Click to See Complete Forum and Search --> : Weeding out UTF-8 characters using JavaScript


websmith99
October 18th, 2002, 06:48 PM
There is a bug happening on my application for IE users if they cut and paste UTF-8 characters, such as the "smart quote" used by Microsoft Word, into a form field and then submit the form.

Because IE has a bug in that it will not send the form data correctly when these UTF-8 characters are present, it results in an application exception.

I was wondering if it is possible in JavaScript to detect these UTF-8 characters in the form elements in an onSubmit function and either remove them from the string or replace with an approximation. For example, if I come across the "opening smart double quote" I would replace with a standard double quote.

Can you detect these special characters using JavaScript?

websmith99
October 24th, 2002, 06:22 PM
Well, I've gotten this to work for the special cases of the following UTF-8 characters:

opening single smart quote   ‘   (‘)
closing single smart quote     ’  (’)
opening double smart quote “   (“)
closing double smart quote   ”   (”)

But I did this by simply cutting and pasting these characters from MS Word into the textarea and then copying them into the JavaScript in my Windows based text editor. Thus I am hard-code comparing these characters to each character in the textarea.

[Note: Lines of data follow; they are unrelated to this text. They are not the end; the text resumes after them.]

(* ===== verification/Chain.v ===== *)
(** * Linked lists of structs

    The structs of a module are a finite map by address, each with a pointer to
    the next one; a list of them is described by its addresses. *)

From S2P Require Import Prelude.

(** ** Definitions *)

(** The list from a pointer on. *)
Fixpoint chain {A} (next : A -> option Z) (m : gmap Z A) (p : option Z) (l : list Z) : Prop :=
  match l with
  | [] => p = None
  | q :: l' => p = Some q /\ exists a, m !! q = Some a /\ chain next m (next a) l'
  end.

(** ** Lemmas *)

Section Chain.
Context {A : Type} {next : A -> option Z}.
Implicit Types (m : gmap Z A) (l la lb : list Z).

Notation chain := (chain next).

(** A chain only depends on the links of its own structs. *)
Lemma chain_links m m' l : forall p, (forall q a, q ∈ l -> m !! q = Some a -> exists a', m' !! q = Some a' /\ next a' = next a) ->
  chain m p l -> chain m' p l.
Proof.
  induction l as [|q l IH]; intros p Hs; [done|]. intros (-> & a & Ha & Hl). split; [done|].
  destruct (Hs q a) as (a' & Ha' & En); [by left | done |]. exists a'. rewrite En. split; [done|].
  apply IH; [|done]. intros r b Hr. apply Hs. by right.
Qed.

(** A struct that is not on the list does not matter. *)
Lemma chain_insert m p l q a : chain m p l -> q ∉ l -> chain (<[q := a]> m) p l.
Proof. intros Hc Hq. eapply chain_links; [|exact Hc]. intros r b Hr Hb. exists b. rewrite lookup_insert_ne; [done|]. by intros ->. Qed.

Lemma chain_delete m p l q : chain m p l -> q ∉ l -> chain (delete q m) p l.
Proof. intros Hc Hq. eapply chain_links; [|exact Hc]. intros r b Hr Hb. exists b. rewrite lookup_delete_ne; [done|]. by intros ->. Qed.

(** Neither do fields that are not the link. *)
Lemma chain_update m p l q a a' : chain m p l -> m !! q = Some a -> next a' = next a -> chain (<[q := a']> m) p l.
Proof.
  intros Hc Ha En. eapply chain_links; [|exact Hc]. intros r b _ Hb.
  destruct (decide (q = r)) as [<-|Hne]; [rewrite lookup_insert_eq; exists a'; split; congruence | rewrite lookup_insert_ne by done; by exists b].
Qed.

Lemma chain_det m l : forall l' p, chain m p l -> chain m p l' -> l = l'.
Proof.
  induction l as [|q l IH]; intros [|q' l'] p; cbn; [done | by intros -> [? _] | by intros [-> _] ? |].
  intros (-> & a & Ha & Hl) ([= <-] & a' & Ha' & Hl'). rewrite Ha in Ha'. injection Ha' as <-. f_equal. by eapply IH.
Qed.

Lemma chain_suffix m la r lb : forall h, chain m h (la ++ r :: lb) -> exists a, m !! r = Some a /\ chain m (next a) lb.
Proof.
  induction la as [|q la IH]; intros h; [intros (_ & a & Ha & Hc); by exists a|]. intros (_ & a & _ & Hc). by apply IH in Hc.
Qed.

Lemma chain_known m l p : forall h, chain m h l -> p ∈ l -> is_Some (m !! p).
Proof. intros h Hc (la & lb & ->)%list_elem_of_split. destruct (chain_suffix _ _ _ _ _ Hc) as (a & Ha & _). by exists a. Qed.

Lemma chain_size m l : forall p, chain m p l -> NoDup l -> (length l <= size m)%nat.
Proof.
  intros p Hc Hnd. rewrite <- size_dom, <- (size_list_to_set (C := gset Z) l) by done. apply subseteq_size.
  intros q Hq. apply elem_of_list_to_set in Hq. apply elem_of_dom. by eapply chain_known.
Qed.

(** A struct that is taken out, by a new link in the one before it. *)
Lemma chain_splice m p r la lb ar ap ar' : forall h, chain m h (la ++ r :: p :: lb) -> NoDup (la ++ r :: p :: lb) ->
  m !! r = Some ar -> m !! p = Some ap -> next ar' = next ap -> chain (<[r := ar']> m) h (la ++ r :: lb).
Proof.
  induction la as [|q la IH]; intros h Hc Hnd Hr Hp En.
  - destruct Hc as (-> & a & Ha & Hn & b & Hb & Hc). rewrite Hr in Ha. injection Ha as <-. rewrite Hp in Hb. injection Hb as <-.
    split; [done|]. eexists. rewrite lookup_insert_eq. split; [done|]. rewrite En. apply chain_insert; [done|].
    apply NoDup_cons in Hnd as [Hni _]. intros Hr'. apply Hni. by right.
  - destruct Hc as (-> & a & Ha & Hc). cbn in Hnd. apply NoDup_cons in Hnd as [Hni Hnd]. split; [done|]. exists a.
    rewrite lookup_insert_ne; [|intros ->; apply Hni, elem_of_app; right; by left]. split; [done|]. by apply IH.
Qed.

End Chain.
(* ===== verification/Heap.v ===== *)
(** * The kernel heap: src/src/heap.c

    A bump allocator over a region of the 32-bit address space; there is no
    [kfree]. Pointers are 32-bit addresses, [NULL] is 0. *)

From S2P Require Import Prelude Strings Uart.

(** ** Definitions *)

Record heap : Type := Heap { heap_ptr : Z; heap_end : Z; used : Z }.

Section Ops.
Context `{Console W}.

Definition heap_init (start size : Z) (w : W) : res (heap * W) :=
  let h := Heap (u32 start) (u32 (start + size)) 0 in
  w' ← uart_println (lit "HEAP INIT") w; Ok (h, w').

Definition kmalloc (size : Z) (h : heap) (w : W) : res (Z * heap * W) :=
  if heap_end h <=? u32 (heap_ptr h + size) then Ok (0, h, w)
  else
    let p := heap_ptr h in
    let h' := Heap (u32 (heap_ptr h + size)) (heap_end h) (u32 (used h + size)) in
    w' ← uart_println (lit "KMALLOC") w; Ok (p, h', w').

Definition heap_used (h : heap) : Z := used h.

(** A sequence of allocations: the blocks handed out, as (address, size). *)
Fixpoint kmalloc_all (sizes : list Z) (h : heap) (w : W) : res (list (Z * Z) * heap * W) :=
  match sizes with
  | [] => Ok ([], h, w)
  | n :: sizes' =>
      '(p, h1, w1) ← kmalloc n h w;
      '(bs, h2, w2) ← kmalloc_all sizes' h1 w1;
      Ok (if p =? 0 then bs else (p, n) :: bs, h2, w2)
  end.

End Ops.

(** The region [start, heap_end) with everything below [heap_ptr] handed out. *)
Definition heap_inv (start : Z) (h : heap) : Prop :=
  0 < start /\ start <= heap_ptr h /\ heap_end h < 2147483648 /\
  used h = heap_ptr h - start.

(** Consecutive blocks packed upwards from [lo], staying below [hi]. *)
Fixpoint packed (lo hi : Z) (bs : list (Z * Z)) : Prop :=
  match bs with
  | [] => True
  | (p, n) :: bs' => p = lo /\ 0 <= n /\ lo + n < hi /\ packed (lo + n) hi bs'
  end.

(** ** Lemmas *)

Section HeapSpec.
Context `{Console W}.

Lemma kmalloc_ok start size h (w : W) :
  heap_inv start h -> 0 <= size < 2147483648 -> heap_ptr h + size < heap_end h ->
  exists w', kmalloc size h w =
    Ok (heap_ptr h, Heap (heap_ptr h + size) (heap_end h) (used h + size), w').
Proof.
  intros (Hs & Hp & He & Hu) Hsz Hfit. unfold kmalloc.
  rewrite !u32_id by solve_u. bool_cases; [lia|].
  destruct (prints_runs _ _ w (uart_println_lit "KMALLOC" eq_refl)) as [w' E].
  exists w'. rewrite E. done.
Qed.

Lemma kmalloc_fail start size h (w : W) :
  heap_inv start h -> heap_ptr h <= heap_end h -> 0 <= size < 2147483648 ->
  heap_end h <= heap_ptr h + size -> kmalloc size h w = Ok (0, h, w).
Proof.
  intros (Hs & Hp & He & Hu) Hpe Hsz Hfit. unfold kmalloc.
  rewrite !u32_id by solve_u. bool_cases; (done || lia).
Qed.

Lemma kmalloc_all_packed start sizes h (w : W) :
  heap_inv start h -> heap_ptr h <= heap_end h ->
  Forall (fun n => 0 <= n < 2147483648) sizes ->
  exists bs h' w', kmalloc_all sizes h w = Ok (bs, h', w') /\
    packed (heap_ptr h) (heap_end h) bs /\ heap_inv start h' /\
    used h' = used h + foldr (fun b acc => b.2 + acc) 0 bs.
Proof.
  intros Hi Hpe Hsz. revert h w Hi Hpe. induction Hsz as [|n sizes Hn Hsz IH]; intros h w Hi Hpe.
  { exists [], h, w. simpl. repeat split; try apply Hi. lia. }
  cbn [kmalloc_all]. destruct (decide (heap_ptr h + n < heap_end h)) as [Hfit|Hfit].
  - destruct (kmalloc_ok start n h w Hi Hn Hfit) as [w1 ->]. cbn [mbind res_bind].
    destruct Hi as (Hs & Hp & He & Hu).
    destruct (IH (Heap (heap_ptr h + n) (heap_end h) (used h + n)) w1)
      as (bs & h2 & w2 & -> & Hpk & Hi2 & Hu2); [unfold heap_inv; simpl; lia | simpl; lia |].
    cbn [mbind res_bind]. destruct (Z.eqb_spec (heap_ptr h) 0); [lia|].
    do 3 eexists. split; [done|]. simpl in *. split; [auto with lia|]. split; [done|]. lia.
  - rewrite (kmalloc_fail start n h w Hi Hpe Hn) by lia. cbn [mbind res_bind].
    destruct (IH h w Hi Hpe) as (bs & h2 & w2 & -> & Hpk & Hi2 & Hu2).
    cbn [mbind res_bind]. by do 3 eexists.
Qed.

End HeapSpec.

(** ** Properties *)

(** C35: after [heap_init] on a region below 2 GiB, any sequence of requests
    smaller than 2 GiB hands out blocks that are packed one after the other
    from the start of the region and end before its end, hence disjoint; a
    request that does not fit is refused and changes nothing; [heap_used]
    is the sum of the sizes handed out. *)
Theorem kmalloc_disjoint `{Console W} start size sizes (w : W) :
  0 < start -> 0 <= size -> start + size < 2147483648 ->
  Forall (fun n => 0 <= n < 2147483648) sizes ->
  exists h0 w0 bs h w', heap_init start size w = Ok (h0, w0) /\
    kmalloc_all sizes h0 w0 = Ok (bs, h, w') /\
    packed start (start + size) bs /\
    heap_used h = foldr (fun b acc => b.2 + acc) 0 bs.
Proof.
  intros Hs Hz Hsum Hall. unfold heap_init.
  destruct (prints_runs _ _ w (uart_println_lit "HEAP INIT" eq_refl)) as [w0 E].
  rewrite E. cbn [mbind res_bind]. rewrite !u32_id by solve_u.
  destruct (kmalloc_all_packed start sizes (Heap start (start + size) 0) w0)
    as (bs & h & w' & E2 & Hp & _ & Hu);
    [unfold heap_inv; simpl; lia | simpl; lia | done |].
  exists (Heap start (start + size) 0), w0, bs, h, w'. rewrite E2. simpl in *.
  unfold heap_used. rewrite Hu. auto with lia.
Qed.

Lemma kmalloc_disjoint_witness :
  exists h0 w0 bs h w', heap_init 536870912 8192 [] = Ok (h0, w0) /\
    kmalloc_all [100; 28; 9000] h0 w0 = Ok (bs, h, w') /\
    packed 536870912 (536870912 + 8192) bs /\
    heap_used h = foldr (fun b acc => b.2 + acc) 0 bs.
Proof.
  apply (kmalloc_disjoint 536870912 8192 [100; 28; 9000] []); [lia..|].
  repeat constructor; lia.
Defined.

(** The size check compares wrapped addresses: a request whose end wraps
    past the top of the address space is granted and moves [heap_ptr] down, so
    that memory already handed out is handed out again. *)
Theorem kmalloc_wraps `{Console W} (w : W) :
  exists h1 h2 w1 w2,
    kmalloc 4294967196 (Heap 536871012 536879104 100) w = Ok (536871012, h1, w1) /\
    heap_ptr h1 = 536870912 /\ kmalloc 16 h1 w1 = Ok (536870912, h2, w2).
Proof.
  pose proof (fun v : W => prints_runs _ _ v (uart_println_lit "KMALLOC" eq_refl)) as Hp.
  unfold kmalloc. destruct (Hp w) as [w1 E1], (Hp w1) as [w2 E2].
  do 2 eexists. exists w1, w2. cbn -[uart_println]. rewrite E1. cbn -[uart_println].
  split; [reflexivity|]. split; [reflexivity|]. cbn -[uart_println]. rewrite E2. done.
Qed.
(* ===== verification/Rtc.v ===== *)
(** * Timer, clock and diagnostics: src/src/rtc.c, src/src/delay.c,
    src/src/kernel_log.c

    The GPTM registers are a finite map from addresses to 32-bit words; the
    value of the free-running down counter [TIMER0_TAV_R] at a read is the
    hardware's, an argument [tav]. *)

From S2P Require Import Prelude Strings Uart Heap.

(** ** Definitions *)

Definition regs : Type := gmap Z Z.
Definition reg_read (r : gmap Z Z) (a : Z) : Z := default 0 (r !! a).
Definition reg_write (a v : Z) (r : gmap Z Z) : gmap Z Z := <[a := u32 v]> r.

Definition SYSCTL_RCGC1_R : Z := 0x400FE104.
Definition TIMER0_CFG_R : Z := 0x40030000.
Definition TIMER0_TAMR_R : Z := 0x40030004.
Definition TIMER0_CTL_R : Z := 0x4003000C.
Definition TIMER0_TAILR_R : Z := 0x40030028.

(** Returns the registers and [start_time_seconds]. *)
Definition rtc_init (r0 : gmap Z Z) : gmap Z Z * Z :=
  let r1 := reg_write SYSCTL_RCGC1_R (Z.lor (reg_read r0 SYSCTL_RCGC1_R) 0x00010000) r0 in
  let r2 := reg_write TIMER0_CTL_R (Z.land (reg_read r1 TIMER0_CTL_R) (Z.lnot 1)) r1 in
  let r3 := reg_write TIMER0_CFG_R 0 r2 in
  let r4 := reg_write TIMER0_TAMR_R 2 r3 in
  let r5 := reg_write TIMER0_TAILR_R 0xFFFFFFFF r4 in
  let r6 := reg_write TIMER0_CTL_R (Z.lor (reg_read r5 TIMER0_CTL_R) 1) r5 in
  (r6, 0).

Definition rtc_get_seconds (tav : Z) : Z :=
  let elapsed_cycles := u32 (0xFFFFFFFF - tav) in
  elapsed_cycles / 50000000.

(** The fields [rtc_get_time] fills. *)
Record rtc_time : Type := RtcTime {
  tm_sec : Z; tm_min : Z; tm_hour : Z; tm_mday : Z; tm_mon : Z; tm_year : Z
}.

Definition rtc_get_time (tav : Z) : rtc_time :=
  let t0 := rtc_get_seconds tav in
  let t1 := t0 / 60 in
  let t2 := t1 / 60 in
  let t3 := t2 / 24 in
  RtcTime (t0 mod 60) (t1 mod 60) (t2 mod 24)
          (t3 mod 30 + 1) ((t3 / 30) mod 12) (t3 / 365 + 126).

(** [for (i = 0; i < t; i++);] returns the final [i]. *)
Fixpoint delay_loop (fuel : nat) (i t : Z) : res Z :=
  if i <? t then
    match fuel with O => Err OutOfFuel | S fuel' => delay_loop fuel' (u32 (i + 1)) t end
  else Ok i.

Definition delay (t : Z) : res Z := delay_loop (Z.to_nat t) 0 t.

(** kernel_log.c *)
Record diag : Type := Diag { uptime_sec : Z; file_count : Z }.

Definition diag_init : diag := Diag 0 0.
Definition diag_tick (d : diag) : diag := Diag (s32 (uptime_sec d + 1)) (file_count d).
Definition diag_file_created (d : diag) : diag := Diag (uptime_sec d) (s32 (file_count d + 1)).

Section Diag.
Context `{Console W}.

Definition diag_print (d : diag) (h : heap) (tav : Z) (w : W) : res W :=
  w ← uart_println (lit "=== System Diagnosis ===") w;
  w ← uart_print (lit "Uptime :") w;
  let current_uptime := rtc_get_seconds tav in
  let current_uptime := if current_uptime =? 0 then u32 (uptime_sec d) else current_uptime in
  w ← uart_print_int (s32 current_uptime) w;
  w ← uart_print (lit "s") w;
  w ← uart_print (lit "   ") w;
  w ← uart_print (lit "Files  :") w;
  w ← uart_print_int (file_count d) w;
  w ← uart_print (lit "   ") w;
  w ← uart_print (lit "Heap used : ") w;
  w ← uart_print_int (s32 (heap_used h)) w;
  w ← uart_println (lit " bytes") w;
  uart_println (lit "Kernel: ZanOS v0.4") w.

End Diag.

(** The report. *)
Definition diag_text (d : diag) (h : heap) (tav : Z) : list Z :=
  line "=== System Diagnosis ===" ++ str "Uptime :" ++
  dec_string (if rtc_get_seconds tav =? 0 then uptime_sec d else rtc_get_seconds tav) ++
  str "s" ++ str "   " ++ str "Files  :" ++ dec_string (file_count d) ++ str "   " ++
  str "Heap used : " ++ dec_string (used h) ++ line " bytes" ++ line "Kernel: ZanOS v0.4".

(** The counters are in the range that is printed. *)
Definition diag_ok (d : diag) (h : heap) : Prop :=
  0 <= uptime_sec d < 2147483648 /\ 0 <= file_count d < 2147483648 /\ 0 <= used h < 2147483648.

(** ** Lemmas *)

Lemma delay_loop_ok fuel i t :
  0 <= i <= t -> t < 4294967296 -> (Z.to_nat (t - i) <= fuel)%nat ->
  delay_loop fuel i t = Ok t.
Proof.
  revert i. induction fuel as [|fuel IH]; intros i Hi Ht Hf; cbn [delay_loop]; bool_cases.
  - lia.
  - f_equal; lia.
  - rewrite u32_id by solve_u. apply IH; lia.
  - f_equal; lia.
Qed.

Lemma rtc_seconds_range tav : is_u32 tav -> 0 <= rtc_get_seconds tav <= 85.
Proof. unfold rtc_get_seconds. solve_u. Qed.

Lemma diag_print_prints `{Console W} d h tav :
  is_u32 tav -> diag_ok d h -> prints (diag_print d h tav) (diag_text d h tav).
Proof.
  intros Ht (Hu & Hf & Hh). pose proof (rtc_seconds_range tav Ht) as Hs. unfold diag_text.
  set (up := if rtc_get_seconds tav =? 0 then uptime_sec d else rtc_get_seconds tav).
  assert (Hup : s32 (if rtc_get_seconds tav =? 0 then u32 (uptime_sec d)
                     else rtc_get_seconds tav) = up /\ 0 <= up < 2147483648).
  { unfold up. destruct (rtc_get_seconds tav =? 0); solve_u. }
  destruct Hup as [Eup Hup].
  assert (Eh : s32 (heap_used h) = used h) by (unfold heap_used; solve_u).
  pose proof (uart_print_int_prints up Hup) as P1.
  pose proof (uart_print_int_prints _ Hf) as P2.
  pose proof (uart_print_int_prints _ Hh) as P3.
  unfold diag_print. cbv zeta. rewrite Eup, Eh. prints_auto.
Qed.

(** ** Properties *)

(** The clock never advances beyond 85 seconds, whatever the 32-bit
    counter holds (it then starts again from 0), so the wall clock printed by
    the shell always shows hour 0 and minute 0 or 1, on the first day. *)
Theorem rtc_clock_wraps tav :
  is_u32 tav ->
  0 <= rtc_get_seconds tav <= 85 /\
  tm_hour (rtc_get_time tav) = 0 /\ 0 <= tm_min (rtc_get_time tav) <= 1 /\
  0 <= tm_sec (rtc_get_time tav) < 60 /\
  rtc_get_seconds tav = tm_sec (rtc_get_time tav) + 60 * tm_min (rtc_get_time tav) /\
  tm_mday (rtc_get_time tav) = 1 /\ tm_mon (rtc_get_time tav) = 0 /\
  tm_year (rtc_get_time tav) = 126.
Proof.
  intros Ht. pose proof (rtc_seconds_range tav Ht) as Hs. unfold rtc_get_time.
  cbn [tm_hour tm_min tm_sec tm_mday tm_mon tm_year].
  generalize dependent (rtc_get_seconds tav). intros s Hs. lia.
Qed.

Lemma rtc_clock_wraps_witness :
  tm_min (rtc_get_time 0) = 1 /\ 0 <= rtc_get_seconds 0 <= 85.
Proof. split; [reflexivity | apply (rtc_clock_wraps 0); unfold is_u32; lia]. Defined.

(** [diag_print] prints the report with the uptime (the clock, or the tick
    counter while the clock reads 0), the file count and the heap use in
    decimal, for all counters that are in range. *)
Theorem diag_print_correct `{Console W} d h tav (w : W) :
  is_u32 tav -> 0 <= uptime_sec d < 2147483648 -> 0 <= file_count d < 2147483648 ->
  0 <= used h < 2147483648 ->
  exists w', diag_print d h tav w = Ok w' /\
    output w' = output w ++ line "=== System Diagnosis ===" ++ str "Uptime :" ++
      dec_string (if rtc_get_seconds tav =? 0 then uptime_sec d else rtc_get_seconds tav) ++
      str "s" ++ str "   " ++ str "Files  :" ++ dec_string (file_count d) ++ str "   " ++
      str "Heap used : " ++ dec_string (used h) ++ line " bytes" ++
      line "Kernel: ZanOS v0.4".
Proof. intros Ht Hu Hf Hh. exact (diag_print_prints d h tav Ht (conj Hu (conj Hf Hh)) w). Qed.

Lemma diag_print_correct_witness :
  exists w', diag_print (Diag 7 2) (Heap 536871040 536879104 128) 4294967295 [] = Ok w' /\
    output w' = output [] ++ line "=== System Diagnosis ===" ++ str "Uptime :" ++
      dec_string (if rtc_get_seconds 4294967295 =? 0 then 7 else rtc_get_seconds 4294967295) ++
      str "s" ++ str "   " ++ str "Files  :" ++ dec_string 2 ++ str "   " ++
      str "Heap used : " ++ dec_string 128 ++ line " bytes" ++
      line "Kernel: ZanOS v0.4".
Proof.
  apply (diag_print_correct (Diag 7 2) (Heap 536871040 536879104 128) 4294967295 []);
    unfold is_u32; simpl; lia.
Defined.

However, I'm looking for a generic approach to detect any non-ascii character in text fields and textareas. Ideally there would be a JavaScript method called entity() or unentity() for HTML entities similar to the escape() and unescape() for URL encoding that I could use to compare each character against the ascii HTML entities by looping through them but I am unaware of anything like this.

I don't want to hard-code compare between the ! (!) and ~ (~) and between the ¡ (¡) and ÿ (ÿ) !!